After locating the line that contains "(** ** The end of the run *)" in the data below, set down exactly that line and each one after it through the line that contains "exists n' s'", and nothing more.
------ Entries supplied
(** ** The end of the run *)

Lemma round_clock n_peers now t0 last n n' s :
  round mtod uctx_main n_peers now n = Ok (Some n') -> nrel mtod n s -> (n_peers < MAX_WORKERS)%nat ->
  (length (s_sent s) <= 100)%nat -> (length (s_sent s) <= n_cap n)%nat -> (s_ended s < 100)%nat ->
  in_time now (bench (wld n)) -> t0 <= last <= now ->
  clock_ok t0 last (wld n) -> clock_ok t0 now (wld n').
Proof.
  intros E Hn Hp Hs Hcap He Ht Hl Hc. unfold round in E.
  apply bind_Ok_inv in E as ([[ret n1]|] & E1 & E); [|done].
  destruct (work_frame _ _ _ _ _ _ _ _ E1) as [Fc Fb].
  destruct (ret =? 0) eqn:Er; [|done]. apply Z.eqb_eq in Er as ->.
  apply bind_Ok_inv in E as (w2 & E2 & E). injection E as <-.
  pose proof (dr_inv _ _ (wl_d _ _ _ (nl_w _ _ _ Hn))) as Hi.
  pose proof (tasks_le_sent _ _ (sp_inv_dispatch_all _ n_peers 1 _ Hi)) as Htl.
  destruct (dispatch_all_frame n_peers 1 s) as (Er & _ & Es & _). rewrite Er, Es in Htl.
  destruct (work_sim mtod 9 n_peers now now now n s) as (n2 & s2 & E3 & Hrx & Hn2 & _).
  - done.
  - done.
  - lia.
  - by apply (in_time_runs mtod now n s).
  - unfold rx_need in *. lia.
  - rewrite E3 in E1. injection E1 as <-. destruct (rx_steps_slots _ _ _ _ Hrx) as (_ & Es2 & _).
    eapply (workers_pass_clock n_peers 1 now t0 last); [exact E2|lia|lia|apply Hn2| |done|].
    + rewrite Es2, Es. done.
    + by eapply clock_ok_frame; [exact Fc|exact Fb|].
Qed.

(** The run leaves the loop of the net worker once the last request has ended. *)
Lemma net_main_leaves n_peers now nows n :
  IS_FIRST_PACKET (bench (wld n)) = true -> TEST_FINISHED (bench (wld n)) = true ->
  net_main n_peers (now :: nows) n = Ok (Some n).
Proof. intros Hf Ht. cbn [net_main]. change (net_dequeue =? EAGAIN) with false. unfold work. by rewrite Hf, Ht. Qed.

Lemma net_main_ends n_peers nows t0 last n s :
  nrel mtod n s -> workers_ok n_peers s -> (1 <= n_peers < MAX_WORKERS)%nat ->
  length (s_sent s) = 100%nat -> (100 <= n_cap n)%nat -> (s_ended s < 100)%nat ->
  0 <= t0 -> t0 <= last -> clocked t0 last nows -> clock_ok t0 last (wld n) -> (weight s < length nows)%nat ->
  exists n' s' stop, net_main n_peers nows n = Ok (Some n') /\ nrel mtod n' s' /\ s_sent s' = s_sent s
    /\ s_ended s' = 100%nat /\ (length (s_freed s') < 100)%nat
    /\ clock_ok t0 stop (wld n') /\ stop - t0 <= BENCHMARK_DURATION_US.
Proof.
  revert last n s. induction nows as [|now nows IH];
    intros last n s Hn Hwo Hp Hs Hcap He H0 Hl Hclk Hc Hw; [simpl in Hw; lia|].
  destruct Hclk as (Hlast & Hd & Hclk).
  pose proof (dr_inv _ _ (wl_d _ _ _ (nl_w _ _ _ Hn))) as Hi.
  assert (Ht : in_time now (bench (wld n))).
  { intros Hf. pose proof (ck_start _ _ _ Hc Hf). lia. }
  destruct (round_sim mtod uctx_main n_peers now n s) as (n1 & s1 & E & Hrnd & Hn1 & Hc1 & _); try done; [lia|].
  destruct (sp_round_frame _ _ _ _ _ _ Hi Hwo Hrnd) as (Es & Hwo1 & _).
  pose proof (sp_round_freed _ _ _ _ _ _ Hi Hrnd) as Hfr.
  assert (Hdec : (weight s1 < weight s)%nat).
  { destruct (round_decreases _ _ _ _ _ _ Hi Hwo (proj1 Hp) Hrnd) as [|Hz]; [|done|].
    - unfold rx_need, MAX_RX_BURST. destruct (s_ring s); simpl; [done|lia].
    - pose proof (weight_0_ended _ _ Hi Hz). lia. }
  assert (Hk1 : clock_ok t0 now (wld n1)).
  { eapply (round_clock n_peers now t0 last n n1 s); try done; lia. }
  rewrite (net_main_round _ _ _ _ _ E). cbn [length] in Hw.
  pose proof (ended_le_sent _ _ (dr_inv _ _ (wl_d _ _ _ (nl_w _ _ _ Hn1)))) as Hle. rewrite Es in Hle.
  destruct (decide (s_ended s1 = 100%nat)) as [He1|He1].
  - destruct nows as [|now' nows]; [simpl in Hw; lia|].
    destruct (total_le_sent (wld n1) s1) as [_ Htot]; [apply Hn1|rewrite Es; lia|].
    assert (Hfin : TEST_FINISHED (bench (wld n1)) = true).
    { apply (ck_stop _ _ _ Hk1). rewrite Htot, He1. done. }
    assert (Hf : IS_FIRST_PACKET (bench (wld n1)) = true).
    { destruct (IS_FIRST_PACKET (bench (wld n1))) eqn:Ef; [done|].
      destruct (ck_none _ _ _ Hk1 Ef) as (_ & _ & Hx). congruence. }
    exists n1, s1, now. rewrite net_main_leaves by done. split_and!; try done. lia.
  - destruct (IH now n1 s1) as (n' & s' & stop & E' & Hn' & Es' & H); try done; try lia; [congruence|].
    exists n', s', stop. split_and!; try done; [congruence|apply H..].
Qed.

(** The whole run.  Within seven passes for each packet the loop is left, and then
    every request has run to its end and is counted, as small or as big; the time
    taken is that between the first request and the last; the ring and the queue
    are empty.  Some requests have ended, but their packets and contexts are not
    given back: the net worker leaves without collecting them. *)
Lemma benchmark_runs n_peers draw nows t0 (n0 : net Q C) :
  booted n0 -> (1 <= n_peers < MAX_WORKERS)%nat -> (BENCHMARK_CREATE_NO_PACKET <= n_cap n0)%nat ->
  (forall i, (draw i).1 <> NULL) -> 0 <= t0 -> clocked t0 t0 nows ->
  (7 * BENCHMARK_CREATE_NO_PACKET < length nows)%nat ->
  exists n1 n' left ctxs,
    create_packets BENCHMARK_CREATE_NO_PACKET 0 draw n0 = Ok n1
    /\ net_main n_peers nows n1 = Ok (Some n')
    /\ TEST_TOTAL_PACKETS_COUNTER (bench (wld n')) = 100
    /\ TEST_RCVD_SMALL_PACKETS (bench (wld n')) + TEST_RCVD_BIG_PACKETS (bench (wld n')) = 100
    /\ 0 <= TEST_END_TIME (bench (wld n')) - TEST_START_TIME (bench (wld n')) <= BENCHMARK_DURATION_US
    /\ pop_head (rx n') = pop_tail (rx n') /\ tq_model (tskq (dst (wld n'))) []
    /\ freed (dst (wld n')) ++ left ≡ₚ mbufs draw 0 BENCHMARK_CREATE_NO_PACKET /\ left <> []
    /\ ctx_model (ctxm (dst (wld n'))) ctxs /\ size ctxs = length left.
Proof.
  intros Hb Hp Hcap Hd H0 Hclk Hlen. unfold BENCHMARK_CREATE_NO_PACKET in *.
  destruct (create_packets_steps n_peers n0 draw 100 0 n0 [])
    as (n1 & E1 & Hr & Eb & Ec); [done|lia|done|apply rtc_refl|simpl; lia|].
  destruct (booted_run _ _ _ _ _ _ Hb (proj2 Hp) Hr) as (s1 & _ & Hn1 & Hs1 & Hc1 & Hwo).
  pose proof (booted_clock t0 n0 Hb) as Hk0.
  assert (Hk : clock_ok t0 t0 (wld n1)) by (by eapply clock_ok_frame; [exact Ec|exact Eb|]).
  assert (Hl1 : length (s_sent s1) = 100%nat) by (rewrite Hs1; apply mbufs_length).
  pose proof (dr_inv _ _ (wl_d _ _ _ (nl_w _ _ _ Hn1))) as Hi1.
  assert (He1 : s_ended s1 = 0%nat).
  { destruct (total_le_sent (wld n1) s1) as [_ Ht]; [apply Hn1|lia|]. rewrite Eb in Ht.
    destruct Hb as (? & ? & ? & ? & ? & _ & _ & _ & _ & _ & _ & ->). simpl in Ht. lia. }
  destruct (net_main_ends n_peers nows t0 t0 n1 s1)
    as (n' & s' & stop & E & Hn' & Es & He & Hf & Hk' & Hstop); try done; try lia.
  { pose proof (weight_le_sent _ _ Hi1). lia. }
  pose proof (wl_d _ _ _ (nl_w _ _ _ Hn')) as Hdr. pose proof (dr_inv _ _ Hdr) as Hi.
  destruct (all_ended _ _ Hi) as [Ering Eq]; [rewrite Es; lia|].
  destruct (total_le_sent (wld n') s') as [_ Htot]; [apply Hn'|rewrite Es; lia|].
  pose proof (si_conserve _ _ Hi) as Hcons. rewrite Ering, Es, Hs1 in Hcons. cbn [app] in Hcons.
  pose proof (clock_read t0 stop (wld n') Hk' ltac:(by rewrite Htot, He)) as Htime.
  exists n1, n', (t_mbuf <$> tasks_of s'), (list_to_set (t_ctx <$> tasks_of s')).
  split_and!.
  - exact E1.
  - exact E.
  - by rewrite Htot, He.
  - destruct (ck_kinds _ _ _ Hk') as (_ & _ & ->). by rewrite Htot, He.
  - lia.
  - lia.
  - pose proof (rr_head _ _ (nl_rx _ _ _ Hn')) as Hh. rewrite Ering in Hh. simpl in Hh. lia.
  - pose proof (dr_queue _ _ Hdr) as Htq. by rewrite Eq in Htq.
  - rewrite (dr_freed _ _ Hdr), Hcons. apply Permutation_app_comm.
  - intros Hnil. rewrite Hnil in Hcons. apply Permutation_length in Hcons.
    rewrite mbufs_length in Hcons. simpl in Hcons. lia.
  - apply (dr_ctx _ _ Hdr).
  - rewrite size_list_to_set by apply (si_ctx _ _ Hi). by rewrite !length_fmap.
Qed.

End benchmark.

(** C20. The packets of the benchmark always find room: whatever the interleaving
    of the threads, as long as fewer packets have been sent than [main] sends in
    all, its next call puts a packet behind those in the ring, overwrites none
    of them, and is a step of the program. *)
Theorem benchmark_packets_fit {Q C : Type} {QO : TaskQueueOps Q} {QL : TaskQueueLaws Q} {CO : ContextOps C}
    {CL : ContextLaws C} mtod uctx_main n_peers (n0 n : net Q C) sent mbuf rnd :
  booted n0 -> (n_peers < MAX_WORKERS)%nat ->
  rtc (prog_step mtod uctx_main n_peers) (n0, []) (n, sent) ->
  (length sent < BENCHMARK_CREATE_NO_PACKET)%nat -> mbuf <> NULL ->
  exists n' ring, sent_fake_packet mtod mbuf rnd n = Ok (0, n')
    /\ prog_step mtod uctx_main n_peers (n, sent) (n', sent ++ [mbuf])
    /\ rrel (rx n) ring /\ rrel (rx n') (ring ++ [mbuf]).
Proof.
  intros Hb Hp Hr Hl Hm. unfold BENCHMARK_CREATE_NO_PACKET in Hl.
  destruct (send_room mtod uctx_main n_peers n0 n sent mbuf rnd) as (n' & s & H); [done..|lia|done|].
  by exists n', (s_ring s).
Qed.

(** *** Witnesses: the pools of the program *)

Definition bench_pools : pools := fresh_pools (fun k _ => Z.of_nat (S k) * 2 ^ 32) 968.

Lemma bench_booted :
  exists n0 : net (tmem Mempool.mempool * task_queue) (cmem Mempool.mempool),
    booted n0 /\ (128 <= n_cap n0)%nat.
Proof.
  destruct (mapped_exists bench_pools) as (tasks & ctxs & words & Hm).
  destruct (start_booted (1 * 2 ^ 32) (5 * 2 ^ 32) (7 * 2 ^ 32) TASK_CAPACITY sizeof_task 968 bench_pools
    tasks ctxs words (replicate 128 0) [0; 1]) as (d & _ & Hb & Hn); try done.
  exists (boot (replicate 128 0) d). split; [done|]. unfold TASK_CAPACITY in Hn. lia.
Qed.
------------
------ Entries supplied
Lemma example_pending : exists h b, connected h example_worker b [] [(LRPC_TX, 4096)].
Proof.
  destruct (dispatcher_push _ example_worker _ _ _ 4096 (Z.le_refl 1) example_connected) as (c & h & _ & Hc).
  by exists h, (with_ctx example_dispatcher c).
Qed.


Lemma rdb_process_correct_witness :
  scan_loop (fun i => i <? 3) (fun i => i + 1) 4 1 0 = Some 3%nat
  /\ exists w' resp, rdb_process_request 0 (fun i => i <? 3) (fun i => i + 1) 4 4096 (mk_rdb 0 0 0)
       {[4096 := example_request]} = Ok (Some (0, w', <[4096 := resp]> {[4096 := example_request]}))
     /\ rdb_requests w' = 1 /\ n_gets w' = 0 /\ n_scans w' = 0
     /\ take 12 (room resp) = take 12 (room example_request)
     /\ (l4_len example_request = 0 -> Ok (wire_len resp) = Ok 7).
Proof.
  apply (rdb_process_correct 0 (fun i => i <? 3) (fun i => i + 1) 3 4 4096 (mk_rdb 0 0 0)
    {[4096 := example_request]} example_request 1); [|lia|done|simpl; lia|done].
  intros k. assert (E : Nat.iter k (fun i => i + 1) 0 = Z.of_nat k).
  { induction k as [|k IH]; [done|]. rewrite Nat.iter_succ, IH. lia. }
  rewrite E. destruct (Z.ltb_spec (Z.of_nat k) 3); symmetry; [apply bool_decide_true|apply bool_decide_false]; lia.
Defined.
------------
- _Response for this exercise_
(** ** The end of the run *)

Lemma round_clock n_peers now t0 last n n' s :
  round mtod uctx_main n_peers now n = Ok (Some n') -> nrel mtod n s -> (n_peers < MAX_WORKERS)%nat ->
  (length (s_sent s) <= 100)%nat -> (length (s_sent s) <= n_cap n)%nat -> (s_ended s < 100)%nat ->
  in_time now (bench (wld n)) -> t0 <= last <= now ->
  clock_ok t0 last (wld n) -> clock_ok t0 now (wld n').
Proof.
  intros E Hn Hp Hs Hcap He Ht Hl Hc. unfold round in E.
  apply bind_Ok_inv in E as ([[ret n1]|] & E1 & E); [|done].
  destruct (work_frame _ _ _ _ _ _ _ _ E1) as [Fc Fb].
  destruct (ret =? 0) eqn:Er; [|done]. apply Z.eqb_eq in Er as ->.
  apply bind_Ok_inv in E as (w2 & E2 & E). injection E as <-.
  pose proof (dr_inv _ _ (wl_d _ _ _ (nl_w _ _ _ Hn))) as Hi.
  pose proof (tasks_le_sent _ _ (sp_inv_dispatch_all _ n_peers 1 _ Hi)) as Htl.
  destruct (dispatch_all_frame n_peers 1 s) as (Er & _ & Es & _). rewrite Er, Es in Htl.
  destruct (work_sim mtod 9 n_peers now now now n s) as (n2 & s2 & E3 & Hrx & Hn2 & _).
  - done.
  - done.
  - lia.
  - by apply (in_time_runs mtod now n s).
  - unfold rx_need in *. lia.
  - rewrite E3 in E1. injection E1 as <-. destruct (rx_steps_slots _ _ _ _ Hrx) as (_ & Es2 & _).
    eapply (workers_pass_clock n_peers 1 now t0 last); [exact E2|lia|lia|apply Hn2| |done|].
    + rewrite Es2, Es. done.
    + by eapply clock_ok_frame; [exact Fc|exact Fb|].
Qed.

(** The run leaves the loop of the net worker once the last request has ended. *)
Lemma net_main_leaves n_peers now nows n :
  IS_FIRST_PACKET (bench (wld n)) = true -> TEST_FINISHED (bench (wld n)) = true ->
  net_main n_peers (now :: nows) n = Ok (Some n).
Proof. intros Hf Ht. cbn [net_main]. change (net_dequeue =? EAGAIN) with false. unfold work. by rewrite Hf, Ht. Qed.

Lemma net_main_ends n_peers nows t0 last n s :
  nrel mtod n s -> workers_ok n_peers s -> (1 <= n_peers < MAX_WORKERS)%nat ->
  length (s_sent s) = 100%nat -> (100 <= n_cap n)%nat -> (s_ended s < 100)%nat ->
  0 <= t0 -> t0 <= last -> clocked t0 last nows -> clock_ok t0 last (wld n) -> (weight s < length nows)%nat ->
  exists n' s' stop, net_main n_peers nows n = Ok (Some n') /\ nrel mtod n' s' /\ s_sent s' = s_sent s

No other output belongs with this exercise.